San Francisco is a very G friendly city. You have chopable Gentleman’s Clubs, High-End Hotels, a diverse female population, and minimal competition (most of the guys are “window shoppers” with no game). San Francisco is also open late and the streets are very lively: a perfect venue to display “Street Game”. With a set up like this, sometimes I feel I will look in the sky and see a blimp that reads “The World is Yours”. The Restaurants are also some of the best in the USA and there are plenty of first rate late night dining options. Try getting some good food like foie gras, burratta, and Steak Tartare in most cities after 11 pm and you will come up empty handed. Unless “good food” means for you, Denny’s “moons over myhami” or 3 rolled Taquitos with guacamole. One thing to really try before leaving San Francisco is Cioppino…..

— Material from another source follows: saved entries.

(** The preemption point of the object table. *)
Definition env_preemption : ST env Z := fun e => match preemption_point kernel_mcs (en_k e) with Done a k => Done a (mk_env k (en_mpu e)) | Fail f => Fail f end.

(** [update_timestamp(false)] and [check_budget_restart()], with which every call begins. *)
Definition enter : OM bool := on_k (update_timestamp false);; on_k check_budget_restart.

(** ** Objects *)

Definition syscall_dobject_alloc (stale otype untyped_obj_size : Z) : OM (called Z) :=
  is_sufficient ← enter;
  if (is_sufficient : bool) then
    if negb ((obj_any_obj <? otype) && (otype <? obj_last_obj)) then mret Oops
    else if negb ((otype =? obj_untyped_obj) && negb (untyped_obj_size =? 0)) then mret Oops
    else
      obj ← Objects.d_object_alloc d_obj_dlist stale otype untyped_obj_size;
      on_k schedule;;
      mret (Ret obj)
  else mret (Ret 0).

Definition syscall_dobject_free (obj : Z) : OM (called unit) :=
  is_sufficient ← enter;
  if (is_sufficient : bool) then
    if negb (negb (obj =? 0)) then mret Oops
    else Objects.d_object_free d_obj_dlist env_preemption obj;; on_k schedule;; mret (Ret tt)
  else mret (Ret tt).

(** [SYSCALL_OBJ(thread, obj_thread_obj)] passes. *)
Definition thread_object_ok (thread : Z) : OM bool :=
  ko ← k_object_find thread; pass ← obj_validation_check ko thread obj_thread_obj; mret (pass =? 0).

Definition syscall_kobject_access_grant (object thread : Z) : OM (called unit) :=
  is_sufficient ← enter;
  if (is_sufficient : bool) then
    ok ← thread_object_ok thread;
    if negb ok then mret Oops
    else
      k_object_access_grant object thread;;
      ko ← validate_any_k_object object thread;
      if negb (negb (ko =? 0)) then mret Oops
      else on_k schedule;; on_k reschedule_unlocked;; mret (Ret tt)
  else mret (Ret tt).

(** The revocation looks up the descriptor that the validation returned. *)
Definition syscall_kobject_access_revoke (object thread : Z) : OM (called unit) :=
  is_sufficient ← enter;
  if (is_sufficient : bool) then
    ok ← thread_object_ok thread;
    if negb ok then mret Oops
    else
      ko ← validate_any_k_object object thread;
      if negb (negb (ko =? 0)) then mret Oops
      else
        k_object_access_revoke ko thread;;
        on_k schedule;; on_k reschedule_unlocked;; mret (Ret tt)
  else mret (Ret tt).

(** The three results are stored through the caller's pointers, unchecked. *)
Definition syscall_kernel_interface (version flag id : Z) : OM Z :=
  is_sufficient ← enter;
  (if (is_sufficient : bool) then
     on_mem (stw version kip_apiv);;
     on_mem (stw flag kip_apif);;
     on_mem (stw id kip_kid);;
     on_k schedule
   else skip);;
  mret kip_address.

(** ** Untyped memory *)

(** [SYSCALL_MEMORY(ptr, size, write)]: true if the access is denied. *)
Definition SYSCALL_MEMORY (ptr size : Z) (write : bool) : OM bool := r ← on_mpu (arm_core_mpu_buffer_validate ptr size write); mret (negb (r =? 0)).

Definition user_copy (dst src size : Z) (is_to : bool) : OM Z :=
  denied ← ((if is_to then SYSCALL_MEMORY dst size true else SYSCALL_MEMORY src size false) : OM bool);
  if (denied : bool) then mret EFAULT else on_mem (memcpy dst src size);; mret 0.

Definition do_user_from_copy (dst src size : Z) : OM Z := user_copy dst src size false.
Definition do_user_to_copy (dst src size : Z) : OM Z := user_copy dst src size true.

(** [size_add_overflow]. *)
Definition add_overflows (a b : Z) : bool := u32 (a + b) <? a.

Definition do_user_string_copy (dst src maxlen : Z) : OM Z :=
  '(actual_len, err) ← on_mem (user_string_nlen src maxlen);
  if negb (err =? 0) || (actual_len =? maxlen) || add_overflows actual_len 1 then mret EINVAL
  else
    let actual_len := u32 (actual_len + 1) in
    ret ← do_user_from_copy dst src actual_len;
    on_mem (stb (dst + (actual_len - 1)) 0);;
    mret ret.

Definition reset_untyped_object (src src_size : Z) : OM Z :=
  k ← rd_ko src;
  on_mem (memset (k_obj_self src) 0 (get_k_object_size (ko_type k) src_size));;
  status ← on_env env_preemption;
  if negb (status =? EXCEPTION_NONE) then mret status else mret EXCEPTION_NONE.

(** [d_object_alloc] returns the address of the new object itself, so the field [name] read
    through it is the first word of the object. *)
Definition retype_untyped_object (stale dest user_type : Z) (reset : bool) (user_size src : Z) : OM Z :=
  status ← ((if reset then reset_untyped_object src user_size else mret EXCEPTION_NONE) : OM Z);
  if negb (status =? EXCEPTION_NONE) then mret status
  else if src =? 0 then
    wr_ko src (fun k => mk_k_object (ko_name k) (ko_right k) (u8 user_type) (ko_flag k) (ko_data k));;
    mret EXCEPTION_NONE
  else
    dest ← Objects.d_object_alloc d_obj_dlist stale user_type user_size;
    if dest =? 0 then mret EXCEPTION_LOOKUP_FAULT
    else
      name ← on_mem (ldw dest);
      k ← rd_ko src;
      on_mem (memcpy name (ko_name k) user_size);;
      mret EXCEPTION_NONE.

(** The string behind [name] is shorter than [user_size] and may be read. *)
Definition retype_source_ok (name user_size : Z) : OM bool :=
  '(actual_len, err) ← on_mem (user_string_nlen name user_size);
  if negb (err =? 0) || (actual_len =? user_size) || add_overflows actual_len 1 then mret false
  else denied ← SYSCALL_MEMORY name user_size false; mret (negb denied).

(** [dest] is still NULL after the retyping, which gets it by value. *)
Definition syscall_retype_untyped (stale kobject user_size user_type : Z) : OM Z :=
  is_sufficient ← enter;
  if (is_sufficient : bool) then
    if obj_last_obj <=? user_type then mret EXCEPTION_SYSCALL_ERROR
    else
      let obj_size := get_k_object_size user_type user_size in
      kobject ← ((if kobject =? 0 then Objects.d_object_alloc d_obj_dlist stale obj_untyped_obj user_size else mret kobject) : OM Z);
      if kobject =? 0 then mret EXCEPTION_LOOKUP_FAULT
      else
        src ← d_object_find kobject;
        if src =? 0 then mret EXCEPTION_SYSCALL_ERROR
        else
          k ← rd_ko src;
          ok ← retype_source_ok (ko_name k) user_size;
          if negb ok then mret EXCEPTION_SYSCALL_ERROR
          else
            nochild ← is_d_object_no_child d_obj_dlist src;
            on_k (c ← gets current_thread; set_thread_state c state_restart_state);;
            status ← retype_untyped_object stale 0 user_type (negb nochild) obj_size src;
            if negb (status =? EXCEPTION_NONE) then mret status
            else
              d ← rd_ko 0;
              denied ← SYSCALL_MEMORY (ko_name d) user_size true;
              if (denied : bool) then mret EXCEPTION_SYSCALL_ERROR
              else on_k schedule;; mret EXCEPTION_NONE
  else mret EXCEPTION_FAULT.

(** ** Facts *)

Notation Table := (fun D => ObjectTable.Table (X := env) d_obj_dlist D).

Lemma zoom_done {P A} (part : objs env T -> P) put (m : ST P A) s a s' : zoom part put m s = Done a s' -> exists v, s' = put v s.
Proof. unfold zoom. destruct (m (part s)) as [b v|]; [|done]. intros [= <- <-]. by exists v. Qed.

(** The time checks touch the scheduler's state only. *)
Lemma enter_env s b s1 : enter s = Done b s1 -> exists e, s1 = with_ob_env e s.
Proof.
  unfold enter, on_k, on_env, mbind, ST_bind. destruct (zoom _ _ _ s) as [[] s0|] eqn:E0; [|done]. intros E1. apply zoom_done in E0 as [v0 ->], E1 as [v1 ->]. by exists v1.
Qed.

Lemma table_env D s L R e : Table D s L R -> Table D (with_ob_env e s) L R.
Proof. intros [HM HH HS HL Hlive Hdesc]. split; try done. by eapply memory_parts. Qed.

Lemma bind_done {A B} (m : OM A) (k : A -> OM B) s a s' : m s = Done a s' -> (m ≫= k) s = k a s'.
Proof. unfold mbind, ST_bind. by intros ->. Qed.
(** A submission stopped by the honeypot or by validation never reaches the
    gate. *)
Lemma rejected_before_the_gate uuid req now st :
  ¬ honeypot_untouched req ∨ validation_errors req ≠ [] →
  let out :=
    post_iscrizione sanitizeInput normalizeEmail parseInt uuid req now st in
  status out.1 = 400
  ∧ gate_calls (journal (db out.2)) = gate_calls (journal (db st))
  ∧ iscrizioni (db out.2) = iscrizioni (db st).
Proof.
  assert (Htrack : ∀ paths d,
            gate_calls (journal (track_errors paths d)) = gate_calls (journal d)
            ∧ iscrizioni (track_errors paths d) = iscrizioni d).
  { induction paths as [|p paths IH]; intros d; [done|].
    change (track_errors (p :: paths) d)
      with (track_errors paths
              (trackForm "error"
                 (Some (if decide (p = "") then "unknown" else p)) d).2).
    destruct (IH (trackForm "error"
      (Some (if decide (p = "") then "unknown" else p)) d).2) as [H1 H2].
    rewrite H1, H2. unfold trackForm. simpl. rewrite gate_calls_app. simpl.
    by rewrite app_nil_r. }
  intros Hrej out. subst out. unfold post_iscrizione, checkHoneypot.
  destruct (Htrack (validation_errors req) (db st)) as [H1 H2].
  destruct (body_website req) as [v|] eqn:Hv.
  - destruct v as [|c v]; simpl.
    + destruct Hrej as [Hh | Hval].
      { exfalso. apply Hh. by right. }
      remember (track_errors (validation_errors req) (db st)) as tracked.
      destruct (validation_errors req) as [|e es] eqn:He; [done|].
      simpl. by rewrite H1, H2.
    + rewrite gate_calls_app. simpl. by rewrite app_nil_r.
  - simpl. destruct Hrej as [Hh | Hval].
    { exfalso. apply Hh. by left. }
    remember (track_errors (validation_errors req) (db st)) as tracked.
    destruct (validation_errors req) as [|e es] eqn:He; [done|].
    simpl. by rewrite H1, H2.
Qed.
(** * A shallow embedding of the navigation controller ([index.js]) and of the
      developer sync script ([dev.mjs]).

    The browser and Node platforms are not part of the repository.  What the
    program observes of them is made explicit:
    - the outcome of every [fetch] (and of reading the body of its response)
      is an argument of the function that awaits it;
    - the DOM, the location, the session history, the console and the file
      system are fields of an explicit world that every function threads;
    - a JavaScript exception is the [Rejected] result of a computation, and
      [try { } catch { }] is the combinator [try_catch].

    Manifest entries have the shape the sources declare for them
    ([NavItem]: a title and a uri, both strings).  The keys and uris of the
    manifest, the [id] query parameter, the arguments of the script and the
    outcome of every request are arbitrary strings and outcomes; what the
    platform makes of an address or of a file path ([new URL], [path.join]
    with [writeFileSync]) is a parameter. *)

From Stdlib Require Import String Ascii List Bool.
From Stdlib Require Import DecimalString.
Import ListNotations.
Open Scope string_scope.

(* ================================================================== *)
(** * JavaScript values shared by both programs                        *)
(* ================================================================== *)

(** A thrown value.  Both programs only ask of it
    [error instanceof Error ? error.message : '未知错误']. *)
Inductive JsThrown : Type :=
| JsError (message : string)
| JsNonError.

Definition message_or_unknown (e : JsThrown) : string :=
  match e with
  | JsError m => m
  | JsNonError => "未知错误"
  end.

(** A settled promise, and also the result of a synchronous call that may
    throw. *)
Inductive Settled (A : Type) : Type :=
| Fulfilled (a : A)
| Rejected (e : JsThrown).
Arguments Fulfilled {A} a.
Arguments Rejected {A} e.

Cioppino is a fish stew mixed together greatly influenced by the Old Country (for those of you who don’t know what time it is). It was however created by fishermen who settled in the North Beach section of San Francisco. Michael Mina can put together a decent Cioppino. However, the recipes for this dish are kept highly secret. Now, I am not going to tell you how to make Cioppino, I leave that to the experts. What I am going to tell you in is a perfect “recipe” for swooping mad girls in San Francisco…… a “North Beach Cioppino” of sorts…….

The two ingredients (types of girls) you want to focus on in San Francisco are the “Sophisto” girls and the “Fly” girls. The Sophisto’s are the intellectual “elite” that are relatively high end, educated, and might know more about wine and haute cuisine than you. The Fly girls have no idea what white truffles are but they can do the splits upside down in a one-handed handstand, back-flips, or at least dance really dope. Both types of girls have a big value proposition associated with them. The Sophistos can help you navigate the High-end side of San Fran, and the Fly girls, well….its pretty obvious. My perfect Recipe is: one part Sophisto girl and two or three parts Fly girls. Here is how you mix up a night in San Fran….G Manifesto style.

Step one, meet the Sophisto girl at a dope spot like Traci Dejardin’s spot, Jardiniere (you can drop my name if you want). Pay attention to all the knowledge the Sophisto girl has about the wine and food and commit to memory (this is good ammo for other girls in the future). Keep the vino flowing. Keep the conversation to things like “The History of Boutique Hotels in America” or something else high-end. Then strike. Roll back to your real “boutique” hotel (as opposed to phony ones like the W) on some premise like that you want her to see the design work in the lobby and your room. Close. It will probably be around 11pm and she will need to get back to her weesh boyfriend anyway. Perfect. Time to go back out, (how else are you going to swoop 100 plus girls in a year? Not by staying in and watching Sports Center, that’s for sure….) Time for……….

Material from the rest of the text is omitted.